In Massachusetts, students with severe developmental disabilities are placed in schools that specialize in offering appropriate, therapeutic education. Public school districts then pay the child’s tuition at these specialized out-of-district schools.
Over the past decade, the average increase in out-of-district school tuitions has been 1.87 percent.
“This is very different and came as a surprise, especially right now as we’re trying to create our budget” for Fiscal Year 2023, Superintendent Lori S. Duerr said at the Falmouth School Committee meeting on Monday, November 14.

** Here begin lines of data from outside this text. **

Lemma receipts_accepted master header rs :
  provided header -> uncle_wf header -> Receipts.root rs = Ok (Header.receipts_root header) ->
  accepted provided master (HistoryContentKey.BlockReceipts (Header.hash header)) (HistoryContentValue.Receipts rs).
Proof.
  intros Hp Hw Hv. exists header. split_and!; [done..|]. intros HN oracle _ (H1 & H2 & H3 & _). cbn [key_block].
  intros hv Hfind Hhash.
  destruct (same_header _ _ (found_header_typed _ _ _ Hfind) Hw Hhash) as [Heq|]; [left|by right].
  unfold header_answered in Hfind. cbn.
  unfold ChainHistoryValidator.validate_receipts. rewrite receipts_ssz_roundtrip by done. cbn [map_err].
  rewrite Hfind, Heq, Hv. cbn. by rewrite bool_decide_eq_true_2.
Qed.
(** *** A block *)

Lemma try_from_no_acc v : typed (fun fh => FullHeader.epoch_acc fh = None) (FullHeader.try_from v).
Proof.
  unfold FullHeader.try_from. do 5 (eapply typed_bind; [apply typed_any|intros ? _]). by apply typed_ok.
Qed.

Lemma get_header_no_acc height w fh w' :
  ExecutionApi.get_header height w = (Ok fh, w') -> FullHeader.epoch_acc fh = None.
Proof.
  unfold ExecutionApi.get_header, bind. destruct (ExecutionApi.batch_requests _ w) as [[l| |] w1]; [|done..].
  unfold lift. destruct (map_err InvalidJson _) as [hs| |] eqn:E; [|done..]. apply map_err_ok in E.
  destruct hs as [|h [|? ?]]; [done| |done]. intros [= <- <-].
  assert (typed (Forall (fun fh => FullHeader.epoch_acc fh = None)) (FullHeader.batch (Array l))) as Ht.
  { apply typed_vec. intros val. eapply typed_bind; [apply typed_any|]. intros res _. apply try_from_no_acc. }
  by specialize (Ht _ E); apply Forall_inv in Ht.
Qed.

(** An accumulator for a block: complete, and recorded for its epoch. *)
Definition acc_ok (master : MasterAccumulator.t) (height : Z) (acc : EpochAccumulator) : Prop :=
  Z.of_nat (length acc) = EPOCH_SIZE /\ Forall record_wf acc
  /\ MasterAccumulator.historical_epochs master !! Z.to_nat (height / EPOCH_SIZE) = Some (tree_hash_root acc).

Lemma header_value_accepted master fh v :
  provided (FullHeader.header fh) -> 0 <= Header.number (FullHeader.header fh) ->
  match FullHeader.epoch_acc fh with
  | Some acc => Header.number (FullHeader.header fh) <= MERGE_BLOCK_NUMBER
      /\ acc_ok master (Header.number (FullHeader.header fh)) acc
  | None => MERGE_BLOCK_NUMBER < Header.number (FullHeader.header fh)
  end ->
  header_value fh = Ok v ->
  accepted provided master (HistoryContentKey.BlockHeaderWithProof (Header.hash (FullHeader.header fh))) v.
Proof.
  intros Hp Hn Hacc. unfold header_value. destruct (FullHeader.epoch_acc fh) as [acc|].
  - destruct Hacc as (Hm & Hl & Hwf & Hroot). intros (r & Hr & H)%bind_ok.
    apply guard_ok in H as [Hh%negb_false_iff%bool_decide_eq_true H].
    assert (acc !! Z.to_nat (Header.number (FullHeader.header fh) mod EPOCH_SIZE) = Some r) as Hlk.
    { unfold index in Hr. destruct (_ <? 0); [done|]. by destruct (acc !! _) eqn:E; simplify_eq/=. }
    destruct (MasterAccumulator.construct_proof_ok (FullHeader.header fh) acc r Hn Hwf Hlk Hh) as [Hc _].
    pose proof (MasterAccumulator.constructed_proof_accepted master (FullHeader.header fh) acc r (conj Hn Hm) Hl Hwf Hroot Hlk Hh) as Hv.
    revert Hc Hv. generalize (reverse (MerkleTree.spec_path 14 (MasterAccumulator.record_leaves acc)
      (Header.number (FullHeader.header fh) mod EPOCH_SIZE * 2)) ++ [MasterAccumulator.epoch_size_leaf]).
    intros proof Hc Hv. unfold construct_proof in H. rewrite Hc in H. injection H as <-. by apply header_accepted.
  - intros [= <-]. apply header_accepted; [done|]. unfold MasterAccumulator.validate_header_with_proof. cbn.
    by rewrite (proj2 (Z.leb_gt _ _)).
Qed.

Lemma gossips_construct_body P fh : gossips requested P (construct_body fh) (fun _ => True).
Proof.
  unfold construct_body. destruct (SHANGHAI_TIMESTAMP <? _); [|destruct (MERGE_TIMESTAMP <? _)].
  - destruct (FullHeader.uncles fh); [|by apply gossips_lift].
    eapply (gossips_bind _ _ _ _ (fun _ => True)); [by apply gossips_lift|]. intros ? _. by apply gossips_ret.
  - destruct (FullHeader.uncles fh); [by apply gossips_ret|by apply gossips_lift].
  - eapply (gossips_bind _ _ _ _ (fun _ => True)); [|intros ? _; by apply gossips_ret].
    destruct (FullHeader.uncles fh); [by apply gossips_ret|].
    apply gossips_err. eapply gossips_bind; [apply gossips_batch|]. intros ? _. by apply gossips_lift.
Qed.

End Valid.

Section Served.
Context {W : Type} `{BH : BridgeHost W} {X : HexLib} {ST : SerdeTypes}.
Context {EH : Eth2Hashing} `{!Eth2HashingOk EH} {R : RlpLib} `{!RlpLibOk R} `{!RlpTyped R} {RT : RlpTree R} `{!RlpTreeOk RT}.
Context {VS : VarSsz} `{!VarSszOk VS} {TL : TrieLib} {EL : EpochLib} `{!EpochLibOk EL} {EE : EpochEncoding}.
Context {EN : EnrLib} {ET : EnrText} {PC : PortalClient W HistoryContentKey.t HistoryContentValue.t}.
Import HistoryBridge.

(** The headers that the provider may deliver for a height. *)
Definition delivered_for (height : Z) (header : Header.t) : Prop :=
  exists w fh w', ExecutionApi.get_header height w = (Ok fh, w') /\ FullHeader.header fh = header.

End Served.

(** ** A bridge at work *)

#[local] Existing Instances toy_rlp_tree toy_rlp_tree_ok toy_trie toy_hex toy_hex_ok work_hashing work_hashing_ok
  work_epochs work_epochs_ok work_epoch_encoding.

Section AtWork.
(** An empty block between the merge and Shanghai, and its JSON form. *)
Definition empty_body : BlockBody.t := BlockBody.Merge {| merge_txs := [] |}.
Definition demo_header (n : Z) : Header.t := {|
  Header.parent_hash := replicate 32 x01; Header.uncles_hash := ok_root (BlockBody.uncles_root empty_body);
  Header.author := replicate 20 x03; Header.state_root := replicate 32 x04;
  Header.transactions_root := ok_root (BlockBody.transactions_root empty_body);
  Header.receipts_root := ok_root (Receipts.root {| Receipts.receipt_list := [] |});
  Header.logs_bloom := replicate 256 x00; Header.difficulty := 0;
  Header.number := n; Header.gas_limit := 30000000; Header.gas_used := 0; Header.timestamp := 1680000000;
  Header.extra_data := []; Header.mix_hash := Some (replicate 32 x07); Header.nonce := Some (replicate 8 x00);
  Header.base_fee_per_gas := Some 7; Header.withdrawals_root := None
|}.

Definition demo_block (n : Z) : Value :=
  let h := demo_header n in
  Object [(str "parentHash", json_h (Header.parent_hash h)); (str "sha3Uncles", json_h (Header.uncles_hash h));
    (str "miner", json_h (Header.author h)); (str "stateRoot", json_h (Header.state_root h));
    (str "transactionsRoot", json_h (Header.transactions_root h)); (str "receiptsRoot", json_h (Header.receipts_root h));
    (str "logsBloom", json_h (Header.logs_bloom h)); (str "difficulty", json_q (Header.difficulty h));
    (str "number", json_q n); (str "gasLimit", json_q (Header.gas_limit h)); (str "gasUsed", json_q (Header.gas_used h));
    (str "timestamp", json_q (Header.timestamp h)); (str "extraData", json_h (Header.extra_data h));
    (str "mixHash", json_h (replicate 32 x07)); (str "nonce", json_h (replicate 8 x00)); (str "baseFeePerGas", json_q 7);
    (str "uncles", Array []); (str "transactions", Array [])].

(** A provider that reports the next of some numbers as the latest and has every block; and
    a client that keeps what it is given. *)
Record demo := { gossiped : list (HistoryContentKey.t * HistoryContentValue.t); numbers : list Z }.

Definition demo_reply (v : Value) : option HttpReply :=
  Some {| is_success := true; reply_body := Some [Object [(str "id", Number 1); (str "result", v)]] |}.

#[local] Instance demo_host : BridgeHost demo := {|
  http_run req w :=
    match req with
    | [{| params := Str height :: _ |}] =>
        if decide (height = str "latest") then
          match numbers w with
          | n :: rest => (demo_reply (demo_block n), {| gossiped := gossiped w; numbers := rest |})
          | [] => (None, w)
          end
        else match from_str_radix 64 16 (trim_0x height) with
             | Some n => (demo_reply (demo_block n), w)
             | None => (None, w)
             end
    | _ => (None, w)
    end;
  read_file _ w := (None, w);
|}.

#[local] Instance demo_client : PortalClient demo HistoryContentKey.t HistoryContentValue.t := {|
  client := unit;
  trace_gossip _ k v w :=
    (Some {| TraceGossipInfo.offered := [[x01]]; TraceGossipInfo.accepted := [[x01]]; TraceGossipInfo.transferred := [[x01]] |},
     {| gossiped := gossiped w ++ [(k, v)]; numbers := numbers w |});
  content_present _ _ w := (false, w);
|}.

Definition demo_start (ns : list Z) : demo := {| gossiped := []; numbers := ns |}.
Definition demo_height : Z := 16900000.
Definition demo_full : FullHeader.t :=
  {| FullHeader.header := demo_header demo_height; FullHeader.txs := []; FullHeader.tx_hashes := [];
     FullHeader.uncles := []; FullHeader.epoch_acc := None; FullHeader.withdrawals := None |}.

Lemma demo_get_header w : ExecutionApi.get_header demo_height w = (Ok demo_full, w).
Proof. vm_compute. reflexivity. Qed.

Lemma demo_header_wf : uncle_wf (demo_header demo_height).
Proof.
  split; [|repeat split; try discriminate; intros _; discriminate].
  constructor; try (intros ? [= <-]); first [split; [discriminate|reflexivity]|reflexivity|vm_compute; reflexivity].
Qed.

Lemma demo_steps P w w' :
  rtc (gossip_step requested P) w w' -> Forall (fun '(k, v) => P k v) (gossiped w) -> Forall (fun '(k, v) => P k v) (gossiped w').
Proof.
  induction 1 as [|w w1 w2 Hs _ IH]; [done|]. intros Hw. apply IH. destruct Hs as [(req & r & E)|c k r E|c k v r HP E].
  - revert E. cbn. repeat case_match; intros [= <- <-]; exact Hw.
  - by injection E as <- <-.
  - injection E as <- <-. apply Forall_app. split; [exact Hw|]. by apply Forall_singleton.
Qed.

The 14 percent increase breaks down into two parts: a 5.18 percent cost of living adjustment and an 8.82 percent workforce stabilization factor, according to an fact sheet on the decision compiled by the Association of School Business Officials International and the Massachusetts Association of School Superintendents.
The workforce stabilization factor is meant to replace a series of workforce grants the state gave to special education schools for 2022 and 2023, the fact sheet says. These grants were awarded to help mitigate “extraordinary costs” and “economic challenges,” according to the Massachusetts Department of Elementary and Secondary Education.
The Operational Services Division “absolutely ha[s] the right” to increase out-of-district costs, Dr. Duerr said. However, the division has an obligation to “incorporate cost containment standards” and “be fair to both government and units and providers,” she said, quoting Massachusetts General Law.
The Massachusetts Association of School Superintendents instructed its members to send letters to legislators telling them that this increase was too much too fast, Dr. Duerr said.
“We get that increasing costs over time is reasonable,” she said. However, she said, the suddenness of this increase is an issue for the district.
The district is holding out hope that the out-of-district cost increase will not be final. In the meantime, whether this will be paid for out of the school’s operating budget or a special town “out-of-district stabilization fund” (which the town set up years ago to buffer against spikes in costs) is not yet decided, Dr. Duerr said.